En mars 2018, l’ACCC a engagé des poursuites à l’encontre de Birubi, un grossiste en souvenirs de style australien basé dans le Queensland, en Australie. L’ACCC est un organisme de contrôle indépendant chargé, au niveau du Commonwealth, de défendre les principes du commerce équitable et de la protection du consommateur en faisant respecter la Loi sur la concurrence et la protection du consommateur de 2010 et la Loi australienne sur la protection du consommateur.
En octobre 2018, la Cour fédérale a estimé que la société Birubi trompait le consommateur en déclarant à tort que les objets qu’elle commercialisait étaient fabriqués en Australie et peints à la main par des aborigènes d’Australie alors qu’ils étaient en réalité produits en Indonésie par des non-autochtones.
Les contrefaçons exploitent et dénaturent les expressions culturelles des Aborigènes et compromettent la préservation et la transmission de leurs savoirs et expressions culturelles.
En juin 2019, la Cour fédérale a infligé à Birubi une amende de 2,3 millions de dollars australiens pour violation de la Loi australienne sur la protection du consommateur.
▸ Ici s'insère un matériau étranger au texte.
(* ===== verification/RegIdProps.v ===== *)
(** * Register identifiers and the register table

    What the driver relies on when it names a register: the table describes
    disjoint fields, identifiers number its rows, and the macros that select a
    register of transmit chain 0 or 1 select the same field of two identical
    register blocks. *)
From stdpp Require Import base list numbers strings.
From Stdlib Require Import ZArith Lia.
From S2P Require Import Prelude RegTable RegIds Reg RegFacts.

Open Scope Z_scope.

(** Rows of two registers that are the same field of blocks [delta] apart. *)
Definition same_field (delta : Z) (r1 r2 : lgw_reg_s) : bool :=
  (page r1 =? page r2) && (addr r1 + delta =? addr r2) && (offs r1 =? offs r2) &&
  Bool.eqb (sign r1) (sign r2) && (leng r1 =? leng r2) && Bool.eqb (rdon r1) (rdon r2) &&
  Bool.eqb (chck r1) (chck r2) && (dflt r1 =? dflt r2).

(** Both names of a macro are registers, and they are the same field of the
    blocks TX_TOP_A and TX_TOP_B. *)
Definition chain_pair_ok (m : string * (string * string)) : bool :=
  match reg_id (fst (snd m)), reg_id (snd (snd m)) with
  | Some a, Some b =>
    same_field (SX1302_REG_TX_TOP_B_BASE_ADDR - SX1302_REG_TX_TOP_A_BASE_ADDR)
      (the_reg a) (the_reg b)
  | _, _ => false
  end.

(** C40. Every row of the register table is a field of 1 to 8 bits inside one
    byte of the 15-bit address space, with a default value it can hold, and no
    bit of the chip belongs to two registers. *)
Theorem register_table_well_formed i :
  0 <= i < LGW_TOTALREGS →
  reg_ok (the_reg i) ∧
  ∀ j, 0 <= j < LGW_TOTALREGS → i ≠ j → addr (the_reg i) = addr (the_reg j) →
    offs (the_reg i) + leng (the_reg i) <= offs (the_reg j) ∨
    offs (the_reg j) + leng (the_reg j) <= offs (the_reg i).
Proof.
  intros Hi. split; [by apply the_reg_ok|]. intros j Hj Hij Ha. by apply reg_bits_disjoint.
Qed.

Lemma register_table_well_formed_witness :
  reg_ok (the_reg 2) ∧
  ∀ j, 0 <= j < LGW_TOTALREGS → 2 ≠ j → addr (the_reg 2) = addr (the_reg j) →
    offs (the_reg 2) + leng (the_reg 2) <= offs (the_reg j) ∨
    offs (the_reg j) + leng (the_reg j) <= offs (the_reg 2).
Proof. apply (register_table_well_formed 2). split; [discriminate|reflexivity]. Defined.

(** The identifiers of [loragw_reg.h] number the rows of [loregs] from 0 on,
    and each of the 108 macros that select a transmit register by chain names
    two registers that are the same field, [0x200] apart, with the same length,
    sign, access and default: configuring chain 1 programs the same fields as
    configuring chain 0. *)
Theorem tx_chain_registers_parallel :
  snd <$> reg_ids = seqZ 0 LGW_TOTALREGS ∧ length loregs = S (length reg_ids) ∧
  length tx_top_macros = 108%nat ∧ Forall (λ m, chain_pair_ok m = true) tx_top_macros.
Proof.
  split; [vm_compute; reflexivity|]. split; [vm_compute; reflexivity|].
  split; [vm_compute; reflexivity|].
  apply (bool_decide_eq_true_1 (Forall (λ m, chain_pair_ok m = true) tx_top_macros)).
  vm_compute. reflexivity.
Qed.
(* ===== verification/RegProg.v ===== *)
(** * Programs over the registers

    The functions of [loragw_sx1302.c] are sequences of register accesses with
    checks. A program takes the state of the link to a result, or returns early
    with [LGW_REG_ERROR] ([Failed], the macros [CHECK_ERR] and [CHECK_NULL]), or
    is undefined ([Wrong]), or is still polling when its fuel is used up
    ([Spin]). *)
From stdpp Require Import base list numbers.
From Stdlib Require Import ZArith Lia.
From S2P Require Import Prelude Com Reg.

Open Scope Z_scope.

Inductive res (S A : Type) : Type :=
  | Done (s : S) (a : A)
  | Failed (s : S)
  | Wrong
  | Spin.
Arguments Done {S A} s a.
Arguments Failed {S A} s.
Arguments Wrong {S A}.
Arguments Spin {S A}.

(** A program over a state [S]; [prog W] is one over the link to the SX1302. *)
Definition eff (S A : Type) : Type := S → res S A.
Abbreviation prog W := (eff (com_state W)).

#[export] Instance eff_ret {S} : MRet (eff S) := λ A a s, Done s a.
#[export] Instance eff_bind {S} : MBind (eff S) := λ A B f m s,
  match m s with
  | Done s a => f a s
  | Failed s => Failed s
  | Wrong => Wrong
  | Spin => Spin
  end.

Definition failed {S A} : eff S A := λ s, Failed s.
Definition wrong {S A} : eff S A := λ _, Wrong.
Definition spin {S A} : eff S A := λ _, Spin.

(** A call of a function of the layers below. *)
Definition call {S A} (f : S → S * A) : eff S A := λ s, let '(s, a) := f s in Done s a.
Definition call_fuel {S A} (f : S → option (S * A)) : eff S A :=
  λ s, match f s with Some (s, a) => Done s a | None => Spin end.
(** A computation without access to the state. *)
Definition pure_of {S A} (o : outcome A) : eff S A :=
  match o with Ret a => mret a | _ => wrong end.
(** A program over a part of the state. *)
Definition zoom {S T A} (part : S → T) (with_part : S → T → S) (p : eff T A) : eff S A := λ s,
  match p (part s) with
  | Done t a => Done (with_part s t) a
  | Failed t => Failed (with_part s t)
  | Wrong => Wrong
  | Spin => Spin
  end.

(** The body of a function that returns an error code: [return LGW_REG_ERROR]
    from inside of it ends the function and not its caller. *)
Definition body {S} (p : eff S Z) : eff S Z := λ s,
  match p s with Failed s => Done s LGW_REG_ERROR | r => r end.

(** [CHECK_ERR]. *)
Definition CHECK_ERR {S} (err : Z) : eff S () := if err =? -1 then failed else mret ().
(** [if (err != LGW_REG_SUCCESS) return LGW_REG_ERROR]. *)
Definition CHECK_OK {S} (err : Z) : eff S () :=
  if negb (err =? LGW_REG_SUCCESS) then failed else mret ().
(** [CHECK_NULL] of a pointer argument. *)
Definition CHECK_NULL {S A} (p : option A) : eff S A :=
  match p with Some a => mret a | None => failed end.

(** The value of a local variable; reading one that is not set is undefined. *)
Definition known {S} (v : option Z) : eff S Z :=
  match v with Some v => mret v | None => wrong end.

Section RegProg.
Context {W : Type} (spi usb : driver W).

Definition wr (register_id v : Z) : prog W Z := call (λ s, lgw_reg_w spi usb s register_id v).
(** A read of a local variable: the status, and what the variable then holds. *)
Definition rd (register_id : Z) (val : option Z) : prog W (Z * option Z) :=
  '(st, v) ← call (λ s, lgw_reg_r spi usb s register_id true);
  mret (st, match v with Some v => Some v | None => val end).

(** [err |= lgw_reg_w(id, v)] for each pair. *)
Fixpoint wr_or (err : Z) (ws : list (Z * Z)) : prog W Z :=
  match ws with
  | [] => mret err
  | (i, v) :: ws => st ← wr i v; wr_or (Z.lor err st) ws
  end.
(** [err = lgw_reg_w(id, v); CHECK_ERR(err)] for each pair. *)
Fixpoint wr_check (ws : list (Z * Z)) : prog W () :=
  match ws with
  | [] => mret ()
  | (i, v) :: ws => st ← wr i v; _ ← CHECK_ERR st; wr_check ws
  end.
End RegProg.

Lemma bind_done {S A B} (m : eff S A) (f : A → eff S B) s s' a :
  m s = Done s' a → (m ≫= f) s = f a s'.
Proof. intros E. unfold mbind, eff_bind. by rewrite E. Qed.
Lemma bind_failed {S A B} (m : eff S A) (f : A → eff S B) s s' :
  m s = Failed s' → (m ≫= f) s = Failed s'.
Proof. intros E. unfold mbind, eff_bind. by rewrite E. Qed.
Lemma bind_wrong {S A B} (m : eff S A) (f : A → eff S B) s : m s = Wrong → (m ≫= f) s = Wrong.
Proof. intros E. unfold mbind, eff_bind. by rewrite E. Qed.
Lemma bind_inv {S A B} (m : eff S A) (f : A → eff S B) s s' b :
  (m ≫= f) s = Done s' b → ∃ s1 a, m s = Done s1 a ∧ f a s1 = Done s' b.
Proof. unfold mbind, eff_bind. destruct (m s) as [s1 a| | |]; [eauto|done..]. Qed.
Lemma pure_inv {S A} (o : outcome A) (s s' : S) a : pure_of o s = Done s' a → s' = s ∧ o = Ret a.
Proof. destruct o; cbn; [by intros [= -> ->]|done..]. Qed.
Lemma bind_assoc {S A B C} (m : eff S A) (f : A → eff S B) (g : B → eff S C) s :
  ((m ≫= f) ≫= g) s = (m ≫= λ x, f x ≫= g) s.
Proof. unfold mbind, eff_bind. by destruct (m s). Qed.
Lemma body_done {S} (p : eff S Z) s s' a : p s = Done s' a → body p s = Done s' a.
Proof. intros E. unfold body. by rewrite E. Qed.
Lemma body_failed {S} (p : eff S Z) s s' : p s = Failed s' → body p s = Done s' LGW_REG_ERROR.
Proof. intros E. unfold body. by rewrite E. Qed.
(* ===== verification/RegView.v ===== *)
(** * Register programs over a link

    A program that writes registers, over any link that stores what is written:
    directly (SPI, or USB one request at a time) or in the bulk buffer of the
    USB driver. [WriteLink] is what the two have in common: a state in which
    [n] requests of together at most [b] bytes are pending and in which the
    memory of the chip, once they are performed, is [m]. *)
From stdpp Require Import base list numbers.
From Stdlib Require Import ZArith Lia.
From S2P Require Import Prelude Com Spi Mcu Usb UsbProps RegTable Reg RegFacts RegProps RegProg.

Open Scope Z_scope.
Open Scope list_scope.

(** ** Registers of a memory *)

(** The value of register [i] in the memory [m]. *)
Definition reg_in (m : Z → Z) (i : Z) : Z :=
  reg_sext (the_reg i) (field (m (addr (the_reg i))) (offs (the_reg i)) (leng (the_reg i))).
(** The memory after a write of [v] to register [i]. *)
Definition upd_reg (m : Z → Z) (i v : Z) : Z → Z := λ a,
  let r := the_reg i in
  if a =? addr r then rmw_byte (m a) (offs r) (leng r) (u8 v) else m a.
Definition upd_regs (m : Z → Z) (ws : list (Z * Z)) : Z → Z :=
  foldl (λ m p, upd_reg m (fst p) (snd p)) m ws.
(** The memory after the bytes [l] are written from [a] on. *)
Definition upd_bytes (m : Z → Z) (a : Z) (l : list Z) : Z → Z := λ b,
  if (a <=? b) && (b <? a + Z.of_nat (length l)) then znth 0 l (b - a) else m b.

(** The identifier of a register that can be written. *)
Definition writable (i : Z) : bool :=
  (0 <=? i) && (i <? LGW_TOTALREGS) && negb (rdon (the_reg i)).
(** The last value written to register [i]. *)
Definition last_write (ws : list (Z * Z)) (i : Z) : option Z :=
  foldl (λ acc p, if fst p =? i then Some (snd p) else acc) None ws.

Lemma writable_spec i :
  writable i = true → 0 <= i < LGW_TOTALREGS ∧ rdon (the_reg i) = false.
Proof.
  unfold writable. intros [[H1%Z.leb_le H2%Z.ltb_lt]%andb_true_iff H3%negb_true_iff]%andb_true_iff.
  done.
Qed.

Lemma u8_mod_pow v l : 0 <= l <= 8 → u8 v mod 2 ^ l = v mod 2 ^ l.
Proof.
  intros Hl. unfold u8. replace (2 ^ 8) with (2 ^ l * 2 ^ (8 - l))
    by (rewrite <- Z.pow_add_r by lia; f_equal; lia).
  rewrite Z.rem_mul_r, Z.mul_comm, Z_mod_plus_full by lia. by apply Zmod_mod.
Qed.

Lemma reg_in_upd m i v j :
  0 <= i < LGW_TOTALREGS → 0 <= j < LGW_TOTALREGS →
  reg_in (upd_reg m i v) j = if i =? j then reg_cast (the_reg i) v else reg_in m j.
Proof.
  intros Hi Hj. pose proof (the_reg_ok i Hi) as (Ho & Hl & H8 & _).
  pose proof (the_reg_ok j Hj) as (Ho' & Hl' & H8' & _). unfold reg_in, upd_reg. cbv zeta.
  destruct (Z.eqb_spec i j) as [<-|Hne].
  - rewrite Z.eqb_refl, rmw_field_same by lia. unfold reg_cast. by rewrite u8_mod_pow by lia.
  - destruct (Z.eqb_spec (addr (the_reg j)) (addr (the_reg i))) as [Ea|]; [|done].
    rewrite rmw_field_other; [done|lia..|]. by apply (reg_bits_disjoint i j).
Qed.

Lemma last_write_app ws ws' i :
  last_write (ws ++ ws') i = match last_write ws' i with Some v => Some v | None => last_write ws i end.
Proof.
  unfold last_write. rewrite foldl_app. generalize (foldl (λ acc p, if fst p =? i then Some (snd p) else acc) None ws).
  induction ws' as [|p ws' IH] using rev_ind; intros o; [done|].
  rewrite !foldl_app. cbn [foldl]. by destruct (fst p =? i).
Qed.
Le juge Perry a entendu des témoignages sur le préjudice économique, social et culturel causé par les objets contrefaits aux artistes et communautés aborigènes et a prononcé une sanction visant à dissuader d’autres acteurs du marché de se livrer à de tels agissements. Peu de temps après avoir été reconnue coupable de pratiques trompeuses et mensongères, la société Birubi a cessé ses activités et s’est mise en liquidation volontaire avant que les sanctions de la Cour fédérale ne soient exécutées.
Responsabilité
Grossiste en souvenirs, Birubi proposait quelque 1300 gammes de produits très divers à près de 150 points de vente répartis dans toute l’Australie. L’ACCC a intenté une action pour pratiques trompeuses et mensongères concernant cinq lignes de produits qui contenaient des images visuelles, des dessins et des motifs inspirés de l’art et de la culture des aborigènes d’Australie. Les cinq lignes de produits incriminées étaient les suivantes, assorties du montant des amendes dont elles ont fait l’objet :
- boomerangs (amende de 450 000 dollars australiens);
- boomerangs encadrés (amende de 475 000 dollars australiens);
- rhombes (instruments employés pour communiquer sur de longues distances) (amende de 200 000 dollars australiens);
- didgeridoos en bambou (amende de 700 000 dollars australiens); et
- galets peints (amende de 475 000 dollars australiens) (qualifiés collectivement de produits).
Le juge Perry, de la Cour fédérale, a établi que de juillet 2015 à novembre 2017, Birubi avait procuré plus de 50 000 des produits susmentionnés à des points de vente répartis dans toute l’Australie, y compris à l’aéroport de Sydney et à de grandes destinations touristiques comme Bondi Beach, en Nouvelle-Galles du Sud, ou Cairns, dans le Queensland. Ces produits faisaient apparaître toutes sortes de symboles associés à l’art aborigène d’Australie, y compris des motifs visuels et des animaux indigènes, par exemple des kangourous.
Bien que fabriqués en Indonésie par des non-aborigènes, les objets commercialisés portaient sur leur emballage la mention “fait à la main”, “art aborigène”, “authentique” ou encore “Australie”. Après examen du dossier, la Cour fédérale a conclu que Birubi avait enfreint les dispositions de la législation australienne sur la protection du consommateur relatives à la provenance et aux caractéristiques des produits proposés. Elle a statué que l’impression dominante qui se dégageait de ces objets, et l’interprétation qui en découlait, étaient qu’ils avaient été fabriqués en Australie et peints à la main par des aborigènes.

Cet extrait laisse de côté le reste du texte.